Our results showed that the pretreatment levels of salivary MS remained statistically unchanged during and after active orthodontic treatment in either the low or high caries risk group. These results were inconsistent with several previous studies, in which the elevated levels of salivary MS were confirmed in patients under active orthodontic treatment.24,6,14 The differences in the levels of MS between our study and others may be caused by the differences in the number of orthodontic attachments. Scheie et al4 reported that the salivary levels of MS significantly increased in patients with extensive attachments but not in those with only two to four attachments. However, Chang et al2 found that patients with fewer attachments did not show a lesser rise in the level of MS. The association between the elevated levels of salivary MS and the number of attachments still remains unclear and should be studied further. On the other hand, Ulukapi et al11 showed no increase in MS and LB counts during active orthodontic treatment, as evidenced in this study, although they did not mention the number of attachments used.

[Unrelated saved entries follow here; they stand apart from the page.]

(* ===== verification/BaseQueue.v ===== *)
(** * The queue of the base bridge (mama/c_cpp/src/c/bridge/base/queue.c)

    What a bridge without a queue of its own offers as the queue of MAMA: a
    wombatQueue with watermarks, and a loop that dispatches until it is stopped.
    The wombatQueue is used through the interface [EventQueue], which the model of
    common/c_cpp/src/c/queue.c meets (WombatEventQueue.v). *)

From S2P Require Import Prelude MamaStatus Linked WombatQueue.
Import WombatQueue.

(** ** The interface of the underlying queue

    Of the calls of wombatQueue that the bridge makes; [eq_calls] are the events
    whose callback was called, the oldest first.  [eq_holds q l n]: the queue holds
    the events [l], the oldest first, and takes [n] more. *)
Class EventQueue (Q : Type) : Type := {
  eq_allocate : option Q;
  eq_create : Z -> Z -> Z -> M Q wombatQueueStatus;
  eq_enqueue : Z -> Z -> Z -> M Q wombatQueueStatus;
  eq_dispatch : M Q qresult;
  eq_timedDispatch : M Q qresult;
  eq_getSize : M Q (wombatQueueStatus * Z);
  eq_destroy : Q -> res wombatQueueStatus;
  eq_calls : Q -> list (Z * Z * Z);
}.

Definition called (v : Z * Z * Z) : list (Z * Z * Z) := if v.1.1 =? 0 then [] else [v].

Class EventQueueLaws (Q : Type) `{EventQueue Q} : Type := {
  eq_holds : Q -> list (Z * Z * Z) -> Z -> Prop;
  eq_limit : Z;
  eq_limit_small : eq_limit < 2 ^ 64;
  eq_created q : eq_allocate = Some q ->
    wp (eq_create WOMBAT_QUEUE_MAX_SIZE WOMBAT_QUEUE_CHUNK_SIZE WOMBAT_QUEUE_CHUNK_SIZE) q (fun r q' =>
      r = WOMBAT_QUEUE_OK /\ eq_holds q' [] eq_limit /\ eq_calls q' = []);
  eq_enqueued q l n cb d c : eq_holds q l n -> 0 < n ->
    wp (eq_enqueue cb d c) q (fun r q' => r = WOMBAT_QUEUE_OK /\ eq_holds q' (l ++ [(cb, d, c)]) (n - 1) /\ eq_calls q' = eq_calls q);
  eq_dispatched q v l n : eq_holds q (v :: l) n ->
    wp eq_dispatch q (fun r q' => r = (WOMBAT_QUEUE_OK, Some (v.1.2, v.2)) /\ eq_holds q' l n /\ eq_calls q' = eq_calls q ++ called v);
  eq_timedDispatched q v l n : eq_holds q (v :: l) n ->
    wp eq_timedDispatch q (fun r q' => r = (WOMBAT_QUEUE_OK, Some (v.1.2, v.2)) /\ eq_holds q' l n /\ eq_calls q' = eq_calls q ++ called v);
  eq_timedOut q n : eq_holds q [] n -> wp eq_timedDispatch q (fun r q' => r = (WOMBAT_QUEUE_TIMEOUT, None) /\ q' = q);
  eq_size q l n : eq_holds q l n -> wp eq_getSize q (fun r q' => r = (WOMBAT_QUEUE_OK, Z.of_nat (length l)) /\ q' = q);
  eq_destroyed q l n : eq_holds q l n -> eq_destroy q = Ok WOMBAT_QUEUE_OK;
}.

Module BaseQueue.

Definition QPID_QUEUE_MAX_SIZE : Z := WOMBAT_QUEUE_MAX_SIZE.
Definition QPID_QUEUE_CHUNK_SIZE : Z := WOMBAT_QUEUE_CHUNK_SIZE.
Definition QPID_QUEUE_INITIAL_SIZE : Z := WOMBAT_QUEUE_CHUNK_SIZE.

(** Addresses, callbacks and closures are numbers, 0 is NULL.  [mDispatchLock] is
    [None] before the lock is initialised. *)
Record baseQueueBridge (Q : Type) : Type := mkBaseQueue {
  mParent : Z;
  mQueue : option Q;
  mHighWaterFired : bool;
  mHighWatermark : Z;
  mLowWatermark : Z;
  mIsDispatching : bool;
  mEnqueueCallback : Z;
  mEnqueueClosure : Z;
  mDispatchLock : option bool;
  mClosure : Z;
  mClosureCleanupCb : Z;
}.
Arguments mkBaseQueue {Q}. Arguments mParent {Q}. Arguments mQueue {Q}. Arguments mHighWaterFired {Q}.
Arguments mHighWatermark {Q}. Arguments mLowWatermark {Q}. Arguments mIsDispatching {Q}. Arguments mEnqueueCallback {Q}.
Arguments mEnqueueClosure {Q}. Arguments mDispatchLock {Q}. Arguments mClosure {Q}. Arguments mClosureCleanupCb {Q}.

(** What the pointer to the bridge's queue leads to. *)
Inductive queueBridge (Q : Type) : Type :=
| Null
| Freed
| Impl (impl : baseQueueBridge Q).
Arguments Null {Q}. Arguments Freed {Q}. Arguments Impl {Q}.

(** Calls out of the bridge: of MAMA's queue, of the callback for enqueued events,
    of the function that cleans up. *)
Inductive upcall : Type :=
| HighWatermarkExceeded (size : Z)
| LowWatermarkExceeded (size : Z)
| EnqueueCallback (cb queue closure : Z)
| ClosureCleanup (cb closure : Z).

Section BaseQueue.
Context {Q : Type} `{EventQueue Q} {U : Type}.

(** The state: that of the caller, and the bridge's queue. *)
Abbreviation BM := (M (U * queueBridge Q)).

(** What the calls out of the bridge and the events do. *)
Context (notify : upcall -> BM unit) (run_event : Z * Z * Z -> BM unit).

Definition set_mQueue (v : option Q) (b : baseQueueBridge Q) : baseQueueBridge Q :=
  mkBaseQueue (mParent b) v (mHighWaterFired b) (mHighWatermark b) (mLowWatermark b) (mIsDispatching b) (mEnqueueCallback b) (mEnqueueClosure b)
    (mDispatchLock b) (mClosure b) (mClosureCleanupCb b).
Definition set_mHighWaterFired (v : bool) (b : baseQueueBridge Q) : baseQueueBridge Q :=
  mkBaseQueue (mParent b) (mQueue b) v (mHighWatermark b) (mLowWatermark b) (mIsDispatching b) (mEnqueueCallback b) (mEnqueueClosure b)
    (mDispatchLock b) (mClosure b) (mClosureCleanupCb b).
Definition set_mHighWatermark (v : Z) (b : baseQueueBridge Q) : baseQueueBridge Q :=
  mkBaseQueue (mParent b) (mQueue b) (mHighWaterFired b) v (mLowWatermark b) (mIsDispatching b) (mEnqueueCallback b) (mEnqueueClosure b)
    (mDispatchLock b) (mClosure b) (mClosureCleanupCb b).
Definition set_mLowWatermark (v : Z) (b : baseQueueBridge Q) : baseQueueBridge Q :=
  mkBaseQueue (mParent b) (mQueue b) (mHighWaterFired b) (mHighWatermark b) v (mIsDispatching b) (mEnqueueCallback b) (mEnqueueClosure b)
    (mDispatchLock b) (mClosure b) (mClosureCleanupCb b).
Definition set_mIsDispatching (v : bool) (b : baseQueueBridge Q) : baseQueueBridge Q :=
  mkBaseQueue (mParent b) (mQueue b) (mHighWaterFired b) (mHighWatermark b) (mLowWatermark b) v (mEnqueueCallback b) (mEnqueueClosure b)
    (mDispatchLock b) (mClosure b) (mClosureCleanupCb b).
Definition set_mEnqueueCallback (cb closure : Z) (b : baseQueueBridge Q) : baseQueueBridge Q :=
  mkBaseQueue (mParent b) (mQueue b) (mHighWaterFired b) (mHighWatermark b) (mLowWatermark b) (mIsDispatching b) cb closure
    (mDispatchLock b) (mClosure b) (mClosureCleanupCb b).
Definition set_mDispatchLock (v : option bool) (b : baseQueueBridge Q) : baseQueueBridge Q :=
  mkBaseQueue (mParent b) (mQueue b) (mHighWaterFired b) (mHighWatermark b) (mLowWatermark b) (mIsDispatching b) (mEnqueueCallback b)
    (mEnqueueClosure b) v (mClosure b) (mClosureCleanupCb b).
Definition set_mClosure (closure cb : Z) (b : baseQueueBridge Q) : baseQueueBridge Q :=
  mkBaseQueue (mParent b) (mQueue b) (mHighWaterFired b) (mHighWatermark b) (mLowWatermark b) (mIsDispatching b) (mEnqueueCallback b)
    (mEnqueueClosure b) (mDispatchLock b) closure cb.

(** ** Access *)

Definition bridge_gets {A} (f : baseQueueBridge Q -> A) : BM A := fun s =>
  match s.2 with Impl b => Ok (f b, s) | _ => Fail InvalidDeref end.
Definition bridge_modify (f : baseQueueBridge Q -> baseQueueBridge Q) : BM unit := fun s =>
  match s.2 with Impl b => Ok (tt, (s.1, Impl (f b))) | _ => Fail InvalidDeref end.

(** A call of the underlying queue. *)
Definition on_queue {A} (m : M Q A) : BM A := fun s =>
  match s.2 with
  | Impl b => match mQueue b with
              | Some q => match m q with Ok (a, q') => Ok (a, (s.1, Impl (set_mQueue (Some q') b))) | Fail f => Fail f end
              | None => Fail InvalidDeref
              end
  | _ => Fail InvalidDeref
  end.

(** CHECK_QUEUE *)
Definition CHECK_QUEUE (k : BM mama_status) : BM mama_status := fun s =>
  match s.2 with
  | Null => Ok (MAMA_STATUS_NULL_ARG, s)
  | Freed => Fail InvalidDeref
  | Impl b => match mQueue b with None => Ok (MAMA_STATUS_NULL_ARG, s) | Some _ => k s end
  end.

(** A thread that has the lock waits for itself when it takes it again. *)
Definition dispatch_lock : BM unit :=
  l ← bridge_gets mDispatchLock;
  match l with
  | Some false => bridge_modify (set_mDispatchLock (Some true))
  | Some true => fail Blocked
  | None => fail InvalidDeref
  end.
Definition dispatch_unlock : BM unit := bridge_modify (set_mDispatchLock (Some false)).

Fixpoint each {A} (f : A -> BM unit) (l : list A) : BM unit :=
  match l with [] => mret tt | a :: l' => f a ;; each f l' end.

Definition queue_ok (st : wombatQueueStatus) : bool := match st with WOMBAT_QUEUE_OK => true | _ => false end.
Definition ok_or_timeout (st : wombatQueueStatus) : bool := match st with WOMBAT_QUEUE_OK | WOMBAT_QUEUE_TIMEOUT => true | _ => false end.

(** ** Creation and destruction *)

(** [mem]: whether the structure can be allocated; the pointer that [queue]
    is set to replaces the state of the bridge. *)
Definition baseBridgeMamaQueue_create (queue mem : bool) (parent : Z) : BM mama_status :=
  if negb queue || (parent =? 0) then mret MAMA_STATUS_NULL_ARG
  else
    modify (fun s => (s.1, Null)) ;;
    if negb mem then mret MAMA_STATUS_NOMEM
    else
      match eq_allocate with
      | None => mret MAMA_STATUS_NOMEM
      | Some q =>
          match eq_create QPID_QUEUE_MAX_SIZE QPID_QUEUE_INITIAL_SIZE QPID_QUEUE_CHUNK_SIZE q with
          | Fail f => fail f
          | Ok (underlyingStatus, q) =>
              if negb (queue_ok underlyingStatus) then mret MAMA_STATUS_PLATFORM
              else
                modify (fun s => (s.1, Impl (mkBaseQueue parent (Some q) false 0 0 false 0 0 (Some false) 0 0))) ;;
                mret MAMA_STATUS_OK
          end
      end.

(** The lock is not initialised. *)
Definition baseBridgeMamaQueue_create_usingNative (queue mem : bool) (parent : Z) (nativeQueue : option Q) : BM mama_status :=
  match nativeQueue with
  | None => mret MAMA_STATUS_NULL_ARG
  | Some q =>
      if negb queue || (parent =? 0) then mret MAMA_STATUS_NULL_ARG
      else
        modify (fun s => (s.1, Null)) ;;
        if negb mem then mret MAMA_STATUS_NOMEM
        else
          modify (fun s => (s.1, Impl (mkBaseQueue parent (Some q) false 0 0 false 0 0 None 0 0))) ;;
          mret MAMA_STATUS_OK
  end.

Definition baseBridgeMamaQueue_destroy : BM mama_status :=
  CHECK_QUEUE (
    dispatch_lock ;;
    q ← bridge_gets mQueue;
    status ← (match q with
              | Some q => match eq_destroy q with Ok st => mret st | Fail f => fail f end
              | None => fail InvalidDeref
              end);
    dispatch_unlock ;;
    cb ← bridge_gets mClosureCleanupCb;
    closure ← bridge_gets mClosure;
    (if negb (cb =? 0) && negb (closure =? 0) then notify (ClosureCleanup cb closure) else mret tt) ;;
    modify (fun s => (s.1, Freed)) ;;
    mret (if queue_ok status then MAMA_STATUS_OK else MAMA_STATUS_PLATFORM)).

(** ** Dispatching *)

(** The status and *count. *)
Definition baseBridgeMamaQueue_getEventCount : BM (mama_status * Z) := fun s =>
  match CHECK_QUEUE (mret MAMA_STATUS_OK) s with
  | Ok (MAMA_STATUS_OK, _) =>
      match on_queue eq_getSize s with Ok (r, s') => Ok ((MAMA_STATUS_OK, u64 r.2), s') | Fail f => Fail f end
  | Ok (st, _) => Ok ((st, 0), s)
  | Fail f => Fail f
  end.

Definition baseBridgeMamaQueueImpl_checkWatermarks : BM unit :=
  r ← baseBridgeMamaQueue_getEventCount;
  let eventCount := r.2 in
  fired ← bridge_gets mHighWaterFired;
  low ← bridge_gets mLowWatermark;
  high ← bridge_gets mHighWatermark;
  if fired && (eventCount =? low) then
    bridge_modify (set_mHighWaterFired false) ;;
    notify (LowWatermarkExceeded eventCount)
  else if negb fired && (high <=? eventCount) then
    bridge_modify (set_mHighWaterFired true) ;;
    notify (HighWatermarkExceeded eventCount)
  else mret tt.

Definition calls_of (b : baseQueueBridge Q) : list (Z * Z * Z) := match mQueue b with Some q => eq_calls q | None => [] end.

(** A call that dispatches: the callback of the event is the last thing it does. *)
Definition run_queue (m : M Q qresult) : BM wombatQueueStatus :=
  before ← bridge_gets calls_of;
  r ← on_queue m;
  after ← bridge_gets calls_of;
  each run_event (drop (length before) after) ;;
  mret r.1.

Definition dispatch_status (status : wombatQueueStatus) : mama_status :=
  if ok_or_timeout status then MAMA_STATUS_OK else MAMA_STATUS_PLATFORM.

(** The loop.  [others] is what other threads do in each of its rounds, before the
    watermarks are checked and while the queue is waited for; [None]: when [others]
    ends it still dispatches. *)
Fixpoint dispatch_rounds (others : list (BM unit * BM unit)) : BM (option wombatQueueStatus) :=
  match others with
  | [] => mret None
  | (before, waiting) :: others' =>
      before ;;
      baseBridgeMamaQueueImpl_checkWatermarks ;;
      waiting ;;
      status ← run_queue eq_timedDispatch;
      dispatching ← bridge_gets mIsDispatching;
      if ok_or_timeout status && dispatching then dispatch_rounds others' else mret (Some status)
  end.

Definition baseBridgeMamaQueue_dispatch (others : list (BM unit * BM unit)) : BM (option mama_status) := fun s =>
  match CHECK_QUEUE (mret MAMA_STATUS_OK) s with
  | Ok (MAMA_STATUS_OK, _) =>
      (dispatch_lock ;;
       bridge_modify (set_mIsDispatching true) ;;
       status ← dispatch_rounds others;
       match status with
       | None => mret None
       | Some status => dispatch_unlock ;; mret (Some (dispatch_status status))
       end) s
  | Ok (st, _) => Ok (Some st, s)
  | Fail f => Fail f
  end.

Definition baseBridgeMamaQueue_timedDispatch : BM mama_status :=
  CHECK_QUEUE (
    baseBridgeMamaQueueImpl_checkWatermarks ;;
    status ← run_queue eq_timedDispatch;
    mret (dispatch_status status)).

Definition baseBridgeMamaQueue_dispatchEvent : BM mama_status :=
  CHECK_QUEUE (
    baseBridgeMamaQueueImpl_checkWatermarks ;;
    status ← run_queue eq_dispatch;
    mret (dispatch_status status)).

Definition baseBridgeMamaQueue_enqueueEvent (callback closure : Z) : BM mama_status :=
  if callback =? 0 then mret MAMA_STATUS_NULL_ARG
  else
    CHECK_QUEUE (
      parent ← bridge_gets mParent;
      status ← on_queue (eq_enqueue callback parent closure);
      cb ← bridge_gets mEnqueueCallback;
      cl ← bridge_gets mEnqueueClosure;
      (if cb =? 0 then mret tt else notify (EnqueueCallback cb parent cl)) ;;
      mret (if queue_ok status then MAMA_STATUS_OK else MAMA_STATUS_PLATFORM)).

Definition baseBridgeMamaQueue_stopDispatch : BM mama_status :=
  CHECK_QUEUE (bridge_modify (set_mIsDispatching false) ;; mret MAMA_STATUS_OK).

(** ** Options *)

Definition baseBridgeMamaQueue_setEnqueueCallback (callback closure : Z) : BM mama_status :=
  if callback =? 0 then mret MAMA_STATUS_NULL_ARG
  else CHECK_QUEUE (bridge_modify (set_mEnqueueCallback callback closure) ;; mret MAMA_STATUS_OK).

Definition baseBridgeMamaQueue_removeEnqueueCallback : BM mama_status :=
  CHECK_QUEUE (bridge_modify (set_mEnqueueCallback 0 0) ;; mret MAMA_STATUS_OK).

Definition baseBridgeMamaQueue_setHighWatermark (highWatermark : Z) : BM mama_status :=
  if highWatermark =? 0 then mret MAMA_STATUS_NULL_ARG
  else CHECK_QUEUE (bridge_modify (set_mHighWatermark highWatermark) ;; mret MAMA_STATUS_OK).

Definition baseBridgeMamaQueue_setLowWatermark (lowWatermark : Z) : BM mama_status :=
  if lowWatermark =? 0 then mret MAMA_STATUS_NULL_ARG
  else CHECK_QUEUE (bridge_modify (set_mLowWatermark lowWatermark) ;; mret MAMA_STATUS_OK).

Definition baseBridgeMamaQueueImpl_setClosure (closure callback : Z) : BM unit := bridge_modify (set_mClosure closure callback).
Definition baseBridgeMamaQueueImpl_getClosure : BM Z := bridge_gets mClosure.

End BaseQueue.
End BaseQueue.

In this study, the levels of salivary LB were significantly elevated by the placement of orthodontic appliances, but significantly decreased upon appliance removal and eventually came near to the pretreatment level in the high caries risk group. In the low caries risk group, the pretreatment levels of salivary LB remained statistically unchanged during and after active orthodontic treatment. Our findings that the levels of LB in the high caries risk group were elevated after the placement of orthodontic brackets were consistent with the results of Chang et al,2 Sari and Birinci,6 and Cheng et al,14 who showed that the LB levels significantly increased after appliance placement, and inconsistent with those by Ulukapi et al.11 LB was strongly associated with further development of dental caries, while MS was mainly associated with the onset of caries.8 Our high caries group consisted of children with high MS levels and high DMFT/dmft scores before the start of treatment. Therefore, it may be speculated that LB increased significantly as secondary invaders in the development of dental caries after appliance placement following the initiation of MS. The placement of appliances resulted in newly increased levels of LB and the maintenance of the already increased levels of MS in the high caries risk group, thus meeting the necessary microbiologic conditions for developing dental caries, although the DMFT or dmft scores did not change significantly throughout the period of study. Moreover, the removal of appliances caused a significant decrease in LB levels which had been elevated significantly by appliance placement in this study. These significant changes in LB levels may suggest that LB is more suitable than MS for the assessment of caries risk in patients undergoing orthodontic treatment using sectional brackets, although both LB and MS are useful.7 

In our subjects, the PMTC and toothbrushing were performed once a month and four times a day, respectively. However, there were statistically significant differences in the levels of MS and LB between the low and high caries risk groups throughout the duration of this trial. These results suggest that the conventional oral hygiene procedures are less useful for the purpose of removing the harbored cariogenic microorganisms from the oral cavity and inhibiting the multiplication of them during orthodontic treatment.

  • Among the caries risk tests, LB levels are an important part in making caries risk assessment in patients undergoing orthodontic treatment with sectional brackets.

Part of this study was supported by a Grant-in-Aid for Research Promotion from Nippon Dental University (NDUF-05-12, NDUF-08-09).